RECORDS FOR THE TASK Start Marker

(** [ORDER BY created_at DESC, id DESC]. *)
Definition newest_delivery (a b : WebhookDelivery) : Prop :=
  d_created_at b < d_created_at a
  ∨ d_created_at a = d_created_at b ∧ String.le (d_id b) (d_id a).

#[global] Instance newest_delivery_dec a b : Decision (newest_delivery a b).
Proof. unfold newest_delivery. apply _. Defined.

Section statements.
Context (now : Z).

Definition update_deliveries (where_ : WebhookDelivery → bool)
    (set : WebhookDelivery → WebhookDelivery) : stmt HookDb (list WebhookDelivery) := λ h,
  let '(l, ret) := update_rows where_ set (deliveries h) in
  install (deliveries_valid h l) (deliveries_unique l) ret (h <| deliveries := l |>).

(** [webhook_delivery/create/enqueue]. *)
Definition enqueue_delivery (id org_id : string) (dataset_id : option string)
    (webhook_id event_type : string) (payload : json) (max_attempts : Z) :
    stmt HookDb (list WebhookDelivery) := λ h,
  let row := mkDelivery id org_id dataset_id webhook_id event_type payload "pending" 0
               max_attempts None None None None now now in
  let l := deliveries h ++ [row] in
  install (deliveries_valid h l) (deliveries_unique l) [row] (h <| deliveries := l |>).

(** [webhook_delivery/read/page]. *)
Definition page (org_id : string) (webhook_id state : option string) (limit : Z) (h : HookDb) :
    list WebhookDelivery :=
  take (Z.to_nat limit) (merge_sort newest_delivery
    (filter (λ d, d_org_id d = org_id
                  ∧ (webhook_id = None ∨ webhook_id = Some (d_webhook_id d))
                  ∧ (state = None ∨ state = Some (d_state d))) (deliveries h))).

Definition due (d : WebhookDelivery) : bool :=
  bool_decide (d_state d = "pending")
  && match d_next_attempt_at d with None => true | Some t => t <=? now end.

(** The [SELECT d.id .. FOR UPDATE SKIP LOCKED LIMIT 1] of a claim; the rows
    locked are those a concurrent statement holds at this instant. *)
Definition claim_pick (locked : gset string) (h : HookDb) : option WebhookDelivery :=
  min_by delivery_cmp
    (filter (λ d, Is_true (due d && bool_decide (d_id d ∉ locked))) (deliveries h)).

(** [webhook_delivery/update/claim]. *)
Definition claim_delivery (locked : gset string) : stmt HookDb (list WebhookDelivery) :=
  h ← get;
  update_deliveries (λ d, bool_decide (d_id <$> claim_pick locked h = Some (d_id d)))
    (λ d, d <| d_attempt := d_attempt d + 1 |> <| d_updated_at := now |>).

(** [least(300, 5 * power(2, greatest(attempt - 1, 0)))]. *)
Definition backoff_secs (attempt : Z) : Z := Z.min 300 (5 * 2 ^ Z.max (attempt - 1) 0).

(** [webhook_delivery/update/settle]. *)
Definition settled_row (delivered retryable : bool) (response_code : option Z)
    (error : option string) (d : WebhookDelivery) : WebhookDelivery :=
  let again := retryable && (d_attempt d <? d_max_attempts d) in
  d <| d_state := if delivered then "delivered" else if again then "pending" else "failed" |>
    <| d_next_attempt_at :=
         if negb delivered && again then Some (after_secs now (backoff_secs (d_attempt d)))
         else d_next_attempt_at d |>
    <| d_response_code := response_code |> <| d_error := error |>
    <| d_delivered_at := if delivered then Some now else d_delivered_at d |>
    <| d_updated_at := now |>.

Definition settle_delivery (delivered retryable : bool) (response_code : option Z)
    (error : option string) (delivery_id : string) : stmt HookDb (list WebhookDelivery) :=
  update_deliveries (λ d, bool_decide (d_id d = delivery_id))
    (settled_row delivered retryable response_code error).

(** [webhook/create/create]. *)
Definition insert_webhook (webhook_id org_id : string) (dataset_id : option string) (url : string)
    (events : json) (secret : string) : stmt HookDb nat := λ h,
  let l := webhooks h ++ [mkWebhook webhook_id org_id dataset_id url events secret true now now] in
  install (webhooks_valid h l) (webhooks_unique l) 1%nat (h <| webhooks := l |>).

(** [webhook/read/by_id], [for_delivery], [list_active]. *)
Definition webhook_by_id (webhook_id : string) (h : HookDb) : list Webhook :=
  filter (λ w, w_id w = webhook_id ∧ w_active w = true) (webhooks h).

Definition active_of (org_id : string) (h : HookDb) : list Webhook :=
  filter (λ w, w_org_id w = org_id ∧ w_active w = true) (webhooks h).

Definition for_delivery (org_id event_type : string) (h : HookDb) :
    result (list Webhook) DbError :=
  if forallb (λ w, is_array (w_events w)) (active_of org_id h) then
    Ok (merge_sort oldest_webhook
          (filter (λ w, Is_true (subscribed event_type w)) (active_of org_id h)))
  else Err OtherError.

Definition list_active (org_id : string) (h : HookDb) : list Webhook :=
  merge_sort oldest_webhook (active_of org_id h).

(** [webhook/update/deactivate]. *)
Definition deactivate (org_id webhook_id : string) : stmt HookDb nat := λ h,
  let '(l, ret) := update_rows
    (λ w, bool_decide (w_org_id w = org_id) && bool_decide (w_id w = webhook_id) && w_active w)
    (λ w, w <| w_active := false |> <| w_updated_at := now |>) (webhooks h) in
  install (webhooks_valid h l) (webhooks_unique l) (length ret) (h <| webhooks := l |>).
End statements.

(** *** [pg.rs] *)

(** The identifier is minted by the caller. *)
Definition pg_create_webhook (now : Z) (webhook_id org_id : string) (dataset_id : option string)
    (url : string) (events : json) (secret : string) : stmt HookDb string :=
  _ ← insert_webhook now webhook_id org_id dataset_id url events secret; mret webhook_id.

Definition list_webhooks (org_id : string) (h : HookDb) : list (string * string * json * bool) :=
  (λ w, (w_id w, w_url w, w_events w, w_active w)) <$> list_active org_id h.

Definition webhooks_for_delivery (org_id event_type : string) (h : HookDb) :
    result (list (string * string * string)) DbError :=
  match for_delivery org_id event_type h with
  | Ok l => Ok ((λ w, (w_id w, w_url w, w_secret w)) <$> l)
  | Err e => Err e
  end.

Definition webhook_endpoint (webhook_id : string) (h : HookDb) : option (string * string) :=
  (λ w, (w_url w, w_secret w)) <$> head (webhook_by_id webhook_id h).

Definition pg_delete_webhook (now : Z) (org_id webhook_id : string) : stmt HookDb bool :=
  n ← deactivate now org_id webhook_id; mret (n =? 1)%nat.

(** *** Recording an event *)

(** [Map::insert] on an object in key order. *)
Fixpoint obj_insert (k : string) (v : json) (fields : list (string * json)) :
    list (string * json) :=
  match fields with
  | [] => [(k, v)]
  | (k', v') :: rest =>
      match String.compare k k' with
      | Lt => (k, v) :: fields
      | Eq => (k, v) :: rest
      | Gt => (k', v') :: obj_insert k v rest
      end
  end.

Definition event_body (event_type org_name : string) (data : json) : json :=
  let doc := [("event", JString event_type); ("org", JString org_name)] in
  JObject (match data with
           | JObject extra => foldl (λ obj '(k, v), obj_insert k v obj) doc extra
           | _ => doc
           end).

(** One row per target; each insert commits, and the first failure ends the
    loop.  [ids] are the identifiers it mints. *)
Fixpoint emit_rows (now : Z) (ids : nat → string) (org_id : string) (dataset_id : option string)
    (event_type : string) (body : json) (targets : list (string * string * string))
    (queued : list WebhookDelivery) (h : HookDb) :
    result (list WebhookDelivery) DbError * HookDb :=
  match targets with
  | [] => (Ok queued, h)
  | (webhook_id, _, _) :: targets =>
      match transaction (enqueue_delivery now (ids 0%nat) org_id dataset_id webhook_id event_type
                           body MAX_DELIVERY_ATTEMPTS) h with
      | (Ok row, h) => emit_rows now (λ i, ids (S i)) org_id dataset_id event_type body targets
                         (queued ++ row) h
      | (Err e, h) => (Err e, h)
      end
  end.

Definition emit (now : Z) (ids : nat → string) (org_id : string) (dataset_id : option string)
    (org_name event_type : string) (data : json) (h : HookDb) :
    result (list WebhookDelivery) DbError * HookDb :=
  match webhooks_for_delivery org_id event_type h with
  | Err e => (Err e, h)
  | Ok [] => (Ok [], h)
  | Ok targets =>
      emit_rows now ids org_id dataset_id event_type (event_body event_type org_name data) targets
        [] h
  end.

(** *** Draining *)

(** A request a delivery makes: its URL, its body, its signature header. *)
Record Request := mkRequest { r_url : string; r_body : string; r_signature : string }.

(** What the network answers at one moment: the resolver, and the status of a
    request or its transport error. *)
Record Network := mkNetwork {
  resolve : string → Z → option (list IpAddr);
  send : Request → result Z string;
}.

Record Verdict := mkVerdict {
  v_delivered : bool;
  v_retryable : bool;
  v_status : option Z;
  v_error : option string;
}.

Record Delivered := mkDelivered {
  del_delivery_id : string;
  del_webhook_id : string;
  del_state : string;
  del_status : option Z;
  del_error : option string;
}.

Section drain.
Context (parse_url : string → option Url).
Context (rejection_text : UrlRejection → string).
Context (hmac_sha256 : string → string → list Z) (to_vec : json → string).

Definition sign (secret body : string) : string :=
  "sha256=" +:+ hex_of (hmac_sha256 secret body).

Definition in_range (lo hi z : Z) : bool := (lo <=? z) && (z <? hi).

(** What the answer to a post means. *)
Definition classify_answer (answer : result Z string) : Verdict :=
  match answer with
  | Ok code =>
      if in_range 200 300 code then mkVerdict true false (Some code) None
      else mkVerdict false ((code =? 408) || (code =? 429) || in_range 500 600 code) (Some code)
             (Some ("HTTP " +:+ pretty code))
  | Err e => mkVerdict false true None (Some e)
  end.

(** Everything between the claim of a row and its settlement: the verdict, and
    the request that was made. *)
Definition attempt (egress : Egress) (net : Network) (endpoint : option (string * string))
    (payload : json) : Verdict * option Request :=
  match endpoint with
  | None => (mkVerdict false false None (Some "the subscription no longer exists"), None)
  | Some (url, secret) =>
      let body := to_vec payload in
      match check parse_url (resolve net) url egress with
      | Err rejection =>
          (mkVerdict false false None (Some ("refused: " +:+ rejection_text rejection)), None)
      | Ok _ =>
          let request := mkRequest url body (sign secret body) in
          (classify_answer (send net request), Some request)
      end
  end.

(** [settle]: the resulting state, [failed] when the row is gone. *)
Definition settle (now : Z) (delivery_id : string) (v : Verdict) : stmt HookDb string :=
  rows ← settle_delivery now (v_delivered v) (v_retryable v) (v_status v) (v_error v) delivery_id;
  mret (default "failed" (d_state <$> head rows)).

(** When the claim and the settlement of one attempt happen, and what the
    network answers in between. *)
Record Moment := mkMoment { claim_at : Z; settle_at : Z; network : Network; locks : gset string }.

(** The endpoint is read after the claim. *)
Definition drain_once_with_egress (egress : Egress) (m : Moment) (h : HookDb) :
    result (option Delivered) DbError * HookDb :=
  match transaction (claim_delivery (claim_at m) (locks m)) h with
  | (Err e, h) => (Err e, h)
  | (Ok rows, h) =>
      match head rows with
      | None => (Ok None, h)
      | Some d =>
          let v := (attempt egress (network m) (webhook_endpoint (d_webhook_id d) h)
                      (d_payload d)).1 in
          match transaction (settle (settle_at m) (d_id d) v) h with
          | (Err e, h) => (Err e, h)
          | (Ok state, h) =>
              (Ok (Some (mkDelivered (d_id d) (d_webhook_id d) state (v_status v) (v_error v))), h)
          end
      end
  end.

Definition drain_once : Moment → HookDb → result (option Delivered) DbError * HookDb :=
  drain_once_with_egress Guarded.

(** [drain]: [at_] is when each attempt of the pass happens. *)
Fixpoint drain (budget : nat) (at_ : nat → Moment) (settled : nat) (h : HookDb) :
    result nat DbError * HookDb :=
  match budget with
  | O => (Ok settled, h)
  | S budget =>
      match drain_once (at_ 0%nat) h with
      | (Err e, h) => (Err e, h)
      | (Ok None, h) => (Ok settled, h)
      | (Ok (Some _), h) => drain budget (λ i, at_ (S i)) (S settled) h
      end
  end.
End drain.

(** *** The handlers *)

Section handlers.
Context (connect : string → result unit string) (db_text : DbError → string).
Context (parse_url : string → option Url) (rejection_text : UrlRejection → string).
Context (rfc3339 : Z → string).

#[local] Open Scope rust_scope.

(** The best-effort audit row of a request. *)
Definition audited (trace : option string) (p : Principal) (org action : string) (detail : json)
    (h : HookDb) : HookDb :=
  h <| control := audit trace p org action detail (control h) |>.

RECORDS FOR THE TASK End Marker

*WHAT YOU ARE ASKED TO DO*: Within the material above, copy exactly the lines from the line that holds "obj_insert k v rest" up to and including the line that holds "(queued : list".

*ANSWER TO THE EXERCISE*:
      | Gt => (k', v') :: obj_insert k v rest
      end
  end.

Definition event_body (event_type org_name : string) (data : json) : json :=
  let doc := [("event", JString event_type); ("org", JString org_name)] in
  JObject (match data with
           | JObject extra => foldl (λ obj '(k, v), obj_insert k v obj) doc extra
           | _ => doc
           end).

(** One row per target; each insert commits, and the first failure ends the
    loop.  [ids] are the identifiers it mints. *)
Fixpoint emit_rows (now : Z) (ids : nat → string) (org_id : string) (dataset_id : option string)
    (event_type : string) (body : json) (targets : list (string * string * string))
    (queued : list WebhookDelivery) (h : HookDb) :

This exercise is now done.